None of these specifics leak from one team to another; everyone’s data is protected. Yet the system still builds a high-level understanding of “what works” in different scenarios. This creates a network effect that constantly levels up the AI’s expertise. And because these interactions are unique to AIx2’s platform, it forms a defensive moat—competitors can’t easily replicate that rich dataset of real-time user behavior.

Early Results Speak Volumes

In pilot studies with ~50 users, we found that:

  1. Deal Recommendation Acceptance went up by nearly 30% after just three months with RLUI.

  2. Memo Editing Overhead dropped by almost 50%, meaning memos generated by the AI needed fewer changes.
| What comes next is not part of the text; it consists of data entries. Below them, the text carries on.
(* ===== verification/Dispatch.v ===== *)
(** * System calls (c-os/kernel/syscall/syscall.c: qos_syscall_dispatch)

    A call is a number and four 64-bit arguments.  Pointers among them refer to
    the caller's memory, which the kernel sees as bytes; a call returns its
    result, the bytes it wrote to the caller's memory and the new kernel state,
    or [None] when the code reads outside one of its own buffers. *)

From S2P Require Import Prelude SlotTable Pmm Vmm Sched Vfs Drivers Packet Udp Tcp Net Proc Elf SyscallTable Ports Fds Files.
From S2P Require Import Modules Sockets ProcPath Kernel Render Procfs Memmap.

Definition SIG_BLOCK : Z := 0.
Definition SIG_UNBLOCK : Z := 1.
Definition SIG_SETMASK : Z := 2.

(** ** The caller's memory *)

(** The bytes, and where the NUL behind an address is. *)
Record user := { u_byte : Z → Z; u_strlen : Z → nat }.

Definition u_mem (u : user) (a : Z) (n : nat) : list Z := (λ i, u_byte u (a + Z.of_nat i)) <$> seq 0 n.
Definition u_ptr (u : user) (a : Z) (n : nat) : option (list Z) := if a =? 0 then None else Some (u_mem u a n).
Definition u_str (u : user) (a : Z) : option string := if a =? 0 then None else Some (chars (u_mem u a (u_strlen u a))).

(** The bytes of an integer in memory, least significant first. *)
Definition le_bytes (n : nat) (v : Z) : list Z := (λ i, Z.land (Z.shiftr v (8 * Z.of_nat i)) 255) <$> seq 0 n.

Definition u_int (u : user) (a : Z) (n : nat) : Z := le (u_mem u a n).

(** What a call did: the result, the writes to the caller's memory, the kernel. *)
Abbreviation outcome := (option (Z * list (Z * list Z) * kernel)).

Definition done_ (r : Z) (k : kernel) : outcome := Some (r, [], k).
Definition fail_ (k : kernel) : outcome := done_ (-1) k.
Definition in_io (x : Z * io) (k : kernel) : outcome := done_ x.1 (set_io x.2 k).
Definition in_mods (x : Z * mods) (k : kernel) : outcome := done_ x.1 (set_mods x.2 k).

(** [f(...) == 0 ? 0 : -1] *)
Definition zero_or_fail (x : Z * procs) (k : kernel) : outcome := done_ (if x.1 =? 0 then 0 else -1) (set_procs x.2 k).

(** ** Queries *)

Definition syscall_query_value (query : Z) (k : kernel) : Z :=
  if query =? query_code Q_INIT_STATE then qos_kernel_init_state k
  else if query =? query_code Q_PMM_TOTAL then qos_pmm_total_pages (k_pmm k)
  else if query =? query_code Q_PMM_FREE then qos_pmm_free_pages (k_pmm k)
  else if query =? query_code Q_SCHED_COUNT then qos_sched_count (k_sched k)
  else if query =? query_code Q_VFS_COUNT then qos_vfs_count (k_vfs k)
  else if query =? query_code Q_NET_QUEUE_LEN then qos_net_queue_len (n_packets (io_net (k_io k)))
  else if query =? query_code Q_DRIVERS_COUNT then qos_drivers_count (k_drivers k)
  else if query =? query_code Q_SYSCALL_COUNT then qos_syscall_count (k_table k)
  else if query =? query_code Q_PROC_COUNT then qos_proc_count (k_procs k)
  else -1.

(** ** Files and descriptors *)

(** A path that has no node but names a /proc file of a live process or a report. *)
Definition proc_target (path : option string) (k : kernel) : option (Z * Z) :=
  match proc_path_kind path with
  | None => None
  | Some (kind, pid) =>
      if (kind =? QOS_PROC_FD_STATUS) && (qos_proc_alive pid (k_procs k) =? 0) then None else Some (kind, pid)
  end.

Definition op_open (path : option string) (k : kernel) : outcome :=
  match path with
  | None => fail_ k
  | Some p =>
      if qos_vfs_exists path (k_vfs k) =? 0 then
        match proc_target path k with
        | None => fail_ k
        | Some (kind, pid) => in_io (open_proc kind pid (k_io k)) k
        end
      else in_io (open_file p (k_io k)) k
  end.

(** A read's result, the bytes for the caller at [out], the new state. *)
Definition read_out (out : Z) (x : Z * list Z * io) (k : kernel) : outcome :=
  Some (x.1.1, [(out, x.1.2)], set_io x.2 k).

Definition op_read (fd out len : Z) (tmp : list Z) (k : kernel) : outcome :=
  if negb (fd_valid fd (k_io k)) || (out =? 0) then fail_ k
  else
    match f_kind (get_fd fd (k_io k)) with
    | KProc =>
        match read_proc fd len tmp k with
        | None => None
        | Some (r, bytes, k') => Some (r, [(out, bytes)], k')
        end
    | KVfs => read_out out (read_vfs fd len (k_io k)) k
    | KPipeR => read_out out (read_pipe fd len (k_io k)) k
    | KSocket => read_out out (read_socket fd len (k_io k)) k
    | _ => fail_ k
    end.

Definition op_write (fd : Z) (src : option (list Z)) (len : Z) (k : kernel) : outcome :=
  match src with
  | None => fail_ k
  | Some bytes =>
      if negb (fd_valid fd (k_io k)) then fail_ k
      else
        match f_kind (get_fd fd (k_io k)) with
        | KVfs => in_io (write_vfs fd bytes len (k_io k)) k
        | KPipeW => in_io (write_pipe fd bytes len (k_io k)) k
        | KSocket => in_io (write_socket fd bytes len (k_io k)) k
        | _ => fail_ k
        end
  end.

Definition op_getdents (fd out cap : Z) (k : kernel) : outcome :=
  if negb (fd_valid fd (k_io k)) || negb (bool_decide (f_kind (get_fd fd (k_io k)) = KVfs)) || (out =? 0) then fail_ k
  else if cap <? 4 then fail_ k
  else let count := qos_vfs_count (k_vfs k) in Some (count, [(out, le_bytes 4 count)], k).

Definition op_lseek (fd a1 whence : Z) (k : kernel) : outcome :=
  in_io (sys_lseek fd a1 whence (proc_fd_render fd None 0 k).1 (k_io k)) k.

Definition op_pipe (out : Z) (k : kernel) : outcome :=
  if out =? 0 then fail_ k
  else
    let '(r, fds, s) := sys_pipe (k_io k) in
    let writes := match fds with Some (rfd, wfd) => [(out, le_bytes 4 rfd ++ le_bytes 4 wfd)] | None => [] end in
    Some (r, writes, set_io s k).

Definition op_stat (u : user) (a0 out : Z) (k : kernel) : outcome :=
  match u_str u a0 with
  | None => fail_ k
  | Some p =>
      let writes type := if out =? 0 then [] else [(out, le_bytes 8 (Z.of_nat (String.length p)) ++ le_bytes 8 type)] in
      if qos_vfs_exists (Some p) (k_vfs k) =? 0 then
        match proc_target (Some p) k with
        | None => fail_ k
        | Some _ => Some (0, writes 2, k)
        end
      else Some (0, writes 1, k)
  end.

Definition op_mkdir (path : option string) (k : kernel) : outcome :=
  if bool_decide (path = None) then fail_ k
  else if qos_vfs_fs_kind path =? QOS_VFS_FS_PROCFS then fail_ k
  else let '(r, s) := qos_vfs_create path (k_vfs k) in done_ (if r =? 0 then 0 else -1) (set_vfs s k).

Definition op_unlink (path : option string) (k : kernel) : outcome :=
  match path with
  | None => fail_ k
  | Some p =>
      if qos_vfs_fs_kind path =? QOS_VFS_FS_PROCFS then fail_ k
      else
        let '(r, s) := qos_vfs_remove path (k_vfs k) in
        if negb (r =? 0) then fail_ (set_vfs s k)
        else done_ 0 (set_io (file_unlink_path p (k_io k)) (set_vfs s k))
  end.

(** ** Memory and time *)

Definition in_vmm (x : option (Z * vmm)) (k : kernel) : outcome :=
  match x with None => None | Some (r, s) => done_ r (set_vmm s k) end.

Definition op_yield (k : kernel) : outcome :=
  let '(pid, s) := qos_sched_next (k_sched k) in done_ pid (set_sched s k).

(** ** Sockets *)

Definition op_accept (u : user) (fd a1 a2 : Z) (k : kernel) : outcome :=
  let '(r, (addr, addrlen), s) :=
    sys_accept fd (negb (a1 =? 0)) (if a2 =? 0 then None else Some (u_int u a2 4)) (k_io k) in
  Some (r, (match addr with Some b => [(a1, b)] | None => [] end)
           ++ (match addrlen with Some n => [(a2, le_bytes 4 n)] | None => [] end), set_io s k).

Definition op_recv (fd a1 len a3 : Z) (k : kernel) : outcome :=
  let '(r, bytes, addr, s) := sys_recv fd (negb (a1 =? 0)) len (negb (a3 =? 0)) (k_io k) in
  Some (r, (a1, bytes) :: match addr with Some b => [(a3, b)] | None => [] end, set_io s k).

(** ** Processes and signals *)

Definition op_sigpending (pid : Z) (k : kernel) : outcome :=
  let '(r, mask) := qos_proc_signal_pending pid true (k_procs k) in
  if r =? 0 then done_ (default 0 mask) k else fail_ k.

Definition op_sigaction (pid sg handler : Z) (k : kernel) : outcome :=
  let '(r, old) := qos_proc_signal_get_handler pid sg true (k_procs k) in
  if negb (r =? 0) then fail_ k
  else if handler =? UINT64_MAX then done_ (i64 (default 0 old)) k
  else
    let '(r, s) := qos_proc_signal_set_handler pid sg handler (k_procs k) in
    done_ (if negb (r =? 0) then -1 else i64 (default 0 old)) (set_procs s k).

Definition new_mask (how old set : Z) : option Z :=
  if how =? SIG_BLOCK then Some (Z.lor old set)
  else if how =? SIG_UNBLOCK then Some (Z.land old (bnot 32 set))
  else if how =? SIG_SETMASK then Some set
  else None.

Definition op_sigprocmask (pid how set : Z) (k : kernel) : outcome :=
  let '(r, old) := qos_proc_signal_mask pid true (k_procs k) in
  if negb (r =? 0) then fail_ k
  else
    match new_mask how (default 0 old) set with
    | None => fail_ k
    | Some mask =>
        let '(r, s) := qos_proc_signal_set_mask pid mask (k_procs k) in
        done_ (if negb (r =? 0) then -1 else default 0 old) (set_procs s k)
    end.

Definition op_sigaltstack (pid sp size flags : Z) (k : kernel) : outcome :=
  let '(r, old) := qos_proc_signal_altstack_get pid true (k_procs k) in
  let old_flags := alt_flags (default altstack_zero old) in
  if negb (r =? 0) then fail_ k
  else if sp =? UINT64_MAX then done_ old_flags k
  else
    let '(r, s) := qos_proc_signal_altstack_set pid sp size flags (k_procs k) in
    done_ (if negb (r =? 0) then -1 else old_flags) (set_procs s k).

Definition op_sigsuspend (pid mask : Z) (k : kernel) : outcome :=
  let '(r, old) := qos_proc_signal_mask pid true (k_procs k) in
  if negb (r =? 0) then fail_ k
  else
    let '(r, s1) := qos_proc_signal_set_mask pid mask (k_procs k) in
    if negb (r =? 0) then fail_ (set_procs s1 k)
    else
      let '(delivered, s2) := qos_proc_signal_next pid s1 in
      let '(r, s3) := qos_proc_signal_set_mask pid (default 0 old) s2 in
      done_ (if negb (r =? 0) then -1 else if delivered <? 0 then -1 else delivered) (set_procs s3 k).

Definition op_fork (parent child : Z) (k : kernel) : outcome :=
  let '(r, s) := qos_proc_fork parent child (k_procs k) in
  done_ (if negb (r =? 0) then -1 else child) (set_procs s k).

Definition op_exec (pid : Z) (path : option string) (k : kernel) : outcome :=
  match path with
  | None => zero_or_fail (qos_proc_exec_signal_reset pid (k_procs k)) k
  | Some p =>
      let id := file_find p (k_io k) in
      let g := get_file id (k_io k) in
      if (id <? 0) || negb (file_used g) || (file_len g =? 0) then fail_ k
      else
        match parse_exec_elf_image (file_bytes g) with
        | None => None
        | Some None => fail_ k
        | Some (Some im) =>
            let '(r, s) := qos_proc_exec_signal_reset pid (k_procs k) in
            if negb (r =? 0) then fail_ (set_procs s k)
            else zero_or_fail (qos_proc_exec_image_set pid (Some im) s) k
        end
  end.

Definition op_getpid (pid : Z) (k : kernel) : outcome :=
  done_ (if qos_proc_alive pid (k_procs k) =? 0 then -1 else pid) k.

Definition op_waitpid (parent pid statusp options : Z) (k : kernel) : outcome :=
  let '(r, status, s) := qos_proc_wait parent pid (negb (statusp =? 0)) options (k_procs k) in
  Some (r, match status with Some c => [(statusp, le_bytes 4 c)] | None => [] end, set_procs s k).

Definition op_chdir (pid : Z) (path : option string) (k : kernel) : outcome :=
  if bool_decide (path = None) then fail_ k
  else if qos_vfs_exists path (k_vfs k) =? 0 then fail_ k
  else zero_or_fail (qos_proc_cwd_set pid path (k_procs k)) k.

(** With no buffer the directory is copied to one of the call's own. *)
Definition op_getcwd (pid out len : Z) (k : kernel) : outcome :=
  if out =? 0 then done_ (qos_proc_cwd_get pid true (Z.of_nat QOS_PROC_CWD_MAX) (k_procs k)).1 k
  else
    let '(r, cwd) := qos_proc_cwd_get pid true len (k_procs k) in
    Some (r, match cwd with Some c => [(out, bytes_of c ++ [0])] | None => [] end, k).

(** The frame at [a]: two 64-bit words around a 32-bit number and mask. *)
Definition u_frame (u : user) (a : Z) : option qos_sigframe_t :=
  if a =? 0 then None
  else Some {| pretcode := u_int u a 8; signum := i32 (u_int u (a + 8) 4); saved_mask := u_int u (a + 12) 4;
               saved_handler := u_int u (a + 16) 8 |}.

Definition op_sigreturn (u : user) (pid a1 a2 : Z) (k : kernel) : outcome :=
  if u32 a2 =? 1 then
    match u_frame u a1 with
    | None => fail_ k
    | Some f => zero_or_fail (qos_proc_signal_sigreturn pid (Some f) (k_procs k)) k
    end
  else zero_or_fail (qos_proc_signal_set_mask pid (u32 a1) (k_procs k)) k.

(** ** The call *)

(** The chain of [g_ops[nr] == SYSCALL_OP_...] tests: the operation [o] of an
    entry with the value [value].  [tmp] is what the buffer of a /proc read
    holds before it is filled. *)
Definition dispatch_op (o : syscall_op) (value a0 a1 a2 a3 : Z) (u : user) (tmp : list Z) (k : kernel) : outcome :=
  match o with
  | OP_CONST => done_ value k
  | OP_ADD => done_ (i64 (u64 (a0 + a1))) k
  | OP_QUERY => done_ (syscall_query_value (u32 value) k) k
  | OP_OPEN => op_open (u_str u a0) k
  | OP_READ => op_read (u32 a0) a1 (u32 a2) tmp k
  | OP_WRITE => op_write (u32 a0) (u_ptr u a1 (Z.to_nat (u32 a2))) (u32 a2) k
  | OP_CLOSE => in_io (sys_close (u32 a0) (k_io k)) k
  | OP_DUP2 => in_io (sys_dup2 (u32 a0) (u32 a1) (k_io k)) k
  | OP_MMAP => in_vmm (sys_mmap a0 a1 (u32 a2) (k_vmm k)) k
  | OP_MUNMAP => in_vmm (sys_munmap a0 a1 (k_vmm k)) k
  | OP_YIELD => op_yield k
  | OP_SLEEP => done_ 0 k
  | OP_SOCKET => in_io (sys_socket a0 a1 (k_io k)) k
  | OP_BIND => in_io (sys_bind (u32 a0) (u_ptr u a1 8) (u32 a2) (k_io k)) k
  | OP_LISTEN => in_io (sys_listen (u32 a0) a1 (k_io k)) k
  | OP_ACCEPT => op_accept u (u32 a0) a1 a2 k
  | OP_CONNECT => in_io (sys_connect (u32 a0) (u_ptr u a1 8) (u32 a2) (k_io k)) k
  | OP_SEND => in_io (sys_send (u32 a0) (u_ptr u a1 (Z.to_nat (u32 a2))) (u32 a2) (u_ptr u a3 8) (k_io k)) k
  | OP_RECV => op_recv (u32 a0) a1 (u32 a2) a3 k
  | OP_GETDENTS => op_getdents (u32 a0) a1 a2 k
  | OP_LSEEK => op_lseek (u32 a0) a1 (u32 a2) k
  | OP_PIPE => op_pipe a0 k
  | OP_KILL => zero_or_fail (qos_proc_signal_send (u32 a0) (u32 a1) (k_procs k)) k
  | OP_SIGPENDING => op_sigpending (u32 a0) k
  | OP_SIGACTION => op_sigaction (u32 a0) (u32 a1) a2 k
  | OP_SIGPROCMASK => op_sigprocmask (u32 a0) (u32 a1) (u32 a2) k
  | OP_SIGALTSTACK => op_sigaltstack (u32 a0) a1 a2 (u32 a3) k
  | OP_SIGSUSPEND => op_sigsuspend (u32 a0) (u32 a1) k
  | OP_FORK => op_fork (u32 a0) (u32 a1) k
  | OP_EXEC => op_exec (u32 a0) (u_str u a1) k
  | OP_DLOPEN => in_mods (sys_dlopen (k_io k) (u_str u a0) (k_mods k)) k
  | OP_DLCLOSE => in_mods (sys_dlclose (u32 a0) (k_mods k)) k
  | OP_DLSYM => done_ (sys_dlsym (u32 a0) (u_str u a1) (k_mods k)) k
  | OP_MODLOAD => in_mods (sys_modload (k_io k) (u_str u a0) (k_mods k)) k
  | OP_MODUNLOAD => in_mods (sys_modunload (u32 a0) (k_mods k)) k
  | OP_MODRELOAD => in_mods (sys_modreload (k_io k) (u32 a0) (k_mods k)) k
  | OP_EXIT => zero_or_fail (qos_proc_exit (u32 a0) (i32 a1) (k_procs k)) k
  | OP_GETPID => op_getpid (u32 a0) k
  | OP_WAITPID => op_waitpid (u32 a0) (i32 a1) a2 (u32 a3) k
  | OP_STAT => op_stat u a0 a1 k
  | OP_MKDIR => op_mkdir (u_str u a0) k
  | OP_UNLINK => op_unlink (u_str u a0) k
  | OP_CHDIR => op_chdir (u32 a0) (u_str u a1) k
  | OP_GETCWD => op_getcwd (u32 a0) a1 (u32 a2) k
  | OP_SIGRETURN => op_sigreturn u (u32 a0) a1 a2 k
  end.

Definition qos_syscall_dispatch (nr a0 a1 a2 a3 : Z) (u : user) (tmp : list Z) (k : kernel) : outcome :=
  let e := get_entry nr (k_table k) in
  if (Z.of_nat QOS_SYSCALL_MAX <=? nr) || negb (e_used e) then fail_ k
  else
    match op_of_code (e_op e) with
    | None => fail_ k
    | Some o => dispatch_op o (e_value e) a0 a1 a2 a3 u tmp k
    end.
  3. User Satisfaction Scores improved steadily, showing that real users felt the AI was adding more value.

As the AI better understands your specific criteria and editing style, it reduces busywork, surfaces higher-quality deals, and ensures your team can focus on strategic tasks rather than repetitive data gathering.

  1. Recommendation Acceptance (%) and Memo Edit Overhead (%) share the primary y-axis.

  2. User Satisfaction (1-5) uses a secondary y-axis for better clarity.

Looking Ahead

While RLUI shows great promise, a few points to keep in mind:

  • Cold Start: New users won’t see immediate benefits since the AI needs time to observe your behaviors. However, it ramps up quickly.

  • Niche Subdomains: If your fund focuses on something really specialized—like deep-sea shipping startups—you may need extra curated data.

  • Scaling: RLUI’s true potential will shine as we onboard more users and funds, further refining the AI’s understanding across a diverse range of investment styles.